そのせいか、心のどこかで「このままではいけない」という小さな違和感も感じていました。
来たる9月、私は彼の住む関東へ向かいました。
彼が車で迎えに来てくれて、そこから温泉地へ向かう予定でした。久しぶりの再会と旅行に、私はどこか浮き立つような気持ちでいました。

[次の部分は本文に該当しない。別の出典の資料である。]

Definition step_ok (s : Step) : Prop :=
  match s with SBegin _ frame _ => ts_ok (TsPack.Pts frame) ∧ ts_ok (TsPack.Dts frame) | _ => True end.

Lemma state_e o b e e' cs w : (e = true → e' = true) → state_ok o b e cs w → state_ok o b e' cs w.
Proof. intros H (m & fl & segs & cur & e2 & Hw & Hr & <- & Hb & He & Hn). by apply (state_intro m fl segs cur e2); auto. Qed.

Lemma run_spec l o b e cs : Forall step_ok l → Forall pend_ok cs →
  ensures (state_ok o b e cs) (run l)
    (λ _ w, ∃ cs', state_ok (open_after o l) (b ++ fed o (length cs) l) (e || disposed l) cs' w).
Proof.
  intros Hl. revert o b e cs. induction Hl as [|s l Hs Hl IH]; intros o b e cs Hcs; cbn [run].
  { apply ensures_ret. intros w Hw. exists cs. cbn. by rewrite app_nil_r, orb_false_r. }
  assert (Hmono : ∀ e1 w, (e1 = true → s = SDispose ∨ e = true) → ∀ o b cs,
    state_ok o b (e1 || disposed l) cs w → state_ok o b (e || disposed (s :: l)) cs w).
  { intros e1 w He1 o1 b1 cs1. apply state_e. unfold disposed. cbn [existsb]. rewrite !orb_true_iff.
    intros [H|H]; [|auto]. destruct (He1 H) as [-> |]; auto. }
  destruct s as [pp|now frame boundary|pk|]; cbn [do_step].
  - eapply ensures_bind; [apply state_change, harmless_patpmt|]. intros [].
    eapply ensures_weaken; [by apply IH|done|]. intros y w (cs' & Hw). exists cs'. cbn. eapply Hmono; [|exact Hw]. auto.
  - destruct Hs as [H1 H2].
    apply (ensures_bind _ _ _ (λ _ w, ∃ p, pend_ok p ∧ state_ok (o || boundary) b e (p :: cs) w)).
    { eapply ensures_bind; [by apply begin_spec|]. intros r. by apply ensures_ret. }
    intros [] w (p & Hp & Hw). destruct (IH _ _ _ (p :: cs) (Forall_cons_2 _ _ _ Hp Hcs) w Hw) as (w' & x & E & cs' & Hw').
    exists w', x. split; [done|]. exists cs'. cbn. eapply Hmono; [|exact Hw']. auto.
  - destruct cs as [|p cs].
    + apply (ensures_bind _ _ _ (λ _, state_ok o b e [])).
      { intros w Hw. exists w, tt. split; [|done]. destruct Hw as (m & fl & segs & cur & e' & (_ & _ & _ & Hc) & _).
        unfold FeedMpegts_end, mbind, eff_bind, leave. by rewrite Hc. }
      intros []. eapply ensures_weaken; [by apply IH|done|]. intros y w (cs' & Hw). exists cs'. cbn. eapply Hmono; [|exact Hw]. auto.
    + apply Forall_cons in Hcs as [Hp Hcs]. eapply ensures_bind; [by apply end_spec|]. intros [].
      eapply ensures_weaken; [by apply IH|done|]. intros y w (cs' & Hw). exists cs'. cbn. rewrite app_assoc. eapply Hmono; [|exact Hw]. auto.
  - eapply ensures_bind; [apply dispose_spec|]. intros [].
    eapply ensures_weaken; [by apply IH|done|]. intros y w (cs' & Hw). exists cs'. cbn. eapply Hmono; [|exact Hw]. auto.
Qed.

Lemma state_new m f : NewMuxer config = Ret m → fs_working f → (records → fs_files f !! record = None) →
  state_ok false [] false [] (mkWorld m f [] []).
Proof.
  intros Hm Hw Hf. apply (state_intro m (fs_files f) [] None false); [by repeat split| |done..].
  assert (Ht : fragTs m = 0 ∧ fragLastTs m = 0 ∧ recordMaxFragDuration m = f64_zero).
  { unfold NewMuxer in Hm. destruct (_ <? 0); [done|]. by injection Hm as <-. }
  destruct Ht as (E1 & E2 & E3). split; rewrite ?E1, ?E2; try done.
  - by apply ring_new.
  - intros Hr _. by apply Hf.
Qed.
End Proofs.

(** C30: whatever the order in which a muxer is fed, fed again from its observer
    and disposed of, on a disk that works and that, in the modes with a record
    playlist, holds none of the stream at the start: no step fails or panics, and
    the disk is that of some list of segments, numbered from 0.  The live playlist
    is that of the last [FragmentNum] closed ones and starts at the number of the
    first of these; the record playlist, in those modes, is that of all; every
    segment file holds its head and what was written to it, until in the mode ASAP
    the segment is [FragmentNum + DeleteThreshold] behind, when it is gone.  The
    segments hold, in order, what was fed since the first boundary, nothing twice
    and nothing lost; one is open exactly when there was a boundary since the last
    dispose.  The live playlist is marked as ended only after a dispose, and is so
    when there are segments and none is open.  The counts of the configuration are
    not negative, the stream's name is one element of a path, and the times of the
    frames are below 2^53. *)
Theorem hls_playlists {F} `{FL : FileSystemLaws F} streamName config observed cwd steps (m : Muxer F) disk :
  plain_name streamName → 0 ≤ FragmentNum config → 0 ≤ DeleteThreshold config →
  NewMuxer config = Ret m → fs_working disk →
  (CleanupMode config = 0 ∨ CleanupMode config = 1 →
   fs_files disk !! GetRecordM3u8FileName (outPath streamName config) streamName = None) →
  Forall step_ok steps →
  ∃ w, run streamName config observed cwd steps (mkWorld m disk [] []) = (w, Ret tt) ∧
  ∃ segs cur ended, on_disk_ok streamName config segs cur ended (fs_files (Hls.disk w)) ∧
    mjoin (sBody <$> segs ++ option_list cur) = fed false 0 steps ∧
    is_open cur = open_after false steps ∧
    (disposed steps = false → ended = false) ∧ (cur = None → segs ≠ [] → ended = true).
Proof.
  intros Hs Hn Hd Hm Hw Hf Hsteps.
  destruct (run_spec streamName config observed cwd Hs Hn Hd steps false [] false [] Hsteps (Forall_nil_2 _)
    (mkWorld m disk [] []) (state_new streamName config Hn Hd m disk Hm Hw Hf)) as (w & [] & E & cs & Hst).
  exists w. split; [exact E|]. destruct Hst as (m' & fl & segs & cur & e & (_ & _ & <- & _) & Hr & Ho & Hb & He & Hc).
  exists segs, cur, e. split; [apply Hr|]. split; [exact Hb|]. split; [exact Ho|]. split; [|exact Hc].
  intros Hdis. cbn in He. rewrite Hdis in He. destruct e; [by specialize (He eq_refl)|done].
Qed.

(** A muxer that is fed by its observer while it opens a segment, and ended. *)
Definition demo_config : MuxerConfig := mkConfig (str "/tmp/hls") 3000 2 1 1 0.
Definition demo_frame (dts : Z) : TsPack.Frame := TsPack.mkFrame dts 0 dts 0 256 TsPack.StreamIdVideo true [].
Definition demo_steps : list Step :=
  [SPatPmt [1; 2]; SBegin 100 (demo_frame 0) true; SBegin 101 (demo_frame 90) false; SEnd [3]; SEnd [4];
   SBegin 200 (demo_frame 360000) true; SEnd [5]; SDispose].
Definition demo_disk : gmap (list Z) (list Z) := ∅.

Lemma hls_playlists_witness :
  ∃ m, NewMuxer demo_config = Ret m ∧
  ∃ w, run (str "a") demo_config true (str "/") demo_steps (mkWorld m demo_disk [] []) = (w, Ret tt) ∧
  ∃ segs cur ended, on_disk_ok (str "a") demo_config segs cur ended (fs_files (Hls.disk w)) ∧
    mjoin (sBody <$> segs ++ option_list cur) = fed false 0 demo_steps ∧
    is_open cur = open_after false demo_steps ∧
    (disposed demo_steps = false → ended = false) ∧ (cur = None → segs ≠ [] → ended = true).
Proof.
  eexists. split; [reflexivity|].
  apply (hls_playlists (str "a") demo_config true (str "/") demo_steps _ demo_disk).
  - split_and!; try done; by apply (bool_decide_eq_true_1 _).
  - done.
  - done.
  - reflexivity.
  - done.
  - done.
  - repeat (constructor; [first [exact I|by vm_compute]|]). constructor.
Defined.

(** The files of that, read back. *)
Example hls_demo_playlist :
  (λ r, match r with
        | (w, Ret _) => Some (fs_files (Hls.disk w) !! (str "/tmp/hls/a/record.m3u8"))
        | _ => None
        end) <$> (m ← match NewMuxer demo_config with Ret m => Some m | _ => None end;
   Some (run (str "a") demo_config true (str "/") demo_steps (mkWorld m demo_disk [] []))) =
  Some (Some (Some (
    line (str "#EXTM3U") ++ line (str "#EXT-X-VERSION:3") ++ line (str "#EXT-X-TARGETDURATION:4") ++
    line (str "#EXT-X-MEDIA-SEQUENCE:0") ++ line [] ++
    line (str "#EXT-X-DISCONTINUITY") ++ line (str "#EXTINF:4.000,") ++ line (str "a-100-0.ts") ++
    line (str "#EXTINF:0.000,") ++ line (str "a-200-1.ts") ++ line (str "#EXT-X-ENDLIST")))).
Proof. by vm_compute. Qed.

(** A segment of 3.4 s raises the target duration to 3.9 s, cut to 3; one of 3.6 s
    that follows does not raise it, and its duration rounds to 4. *)
Example hls_target_duration_too_small :
  let s ms := mkFragment 0 (f64_div (f64_of_int ms) (f64_of_int 1000)) false [] in
  f64_trunc (longest demo_config [s 3400; s 3600]) = 3 ∧
  div_even (num (duration (s 3600))) (den (duration (s 3600))) = 4.
Proof. by vm_compute. Qed.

ただ、車に乗ったとき、ふと小さな違和感を覚えました。
彼の居住地とは違うナンバーの車で、ドリンクホルダーには女性用の日焼け止めが置かれていました。キャップは埃をかぶっていて、長い間使われていないように見えました。
その時は深く考えないようにしました。
小さな違和感は、
旅行の楽しさの中に紛れていきました。
温泉旅行そのものは、表面上は穏やかで楽しい時間でした。一泊二日、温泉に入り、食事をして、ゆっくりと過ごしました。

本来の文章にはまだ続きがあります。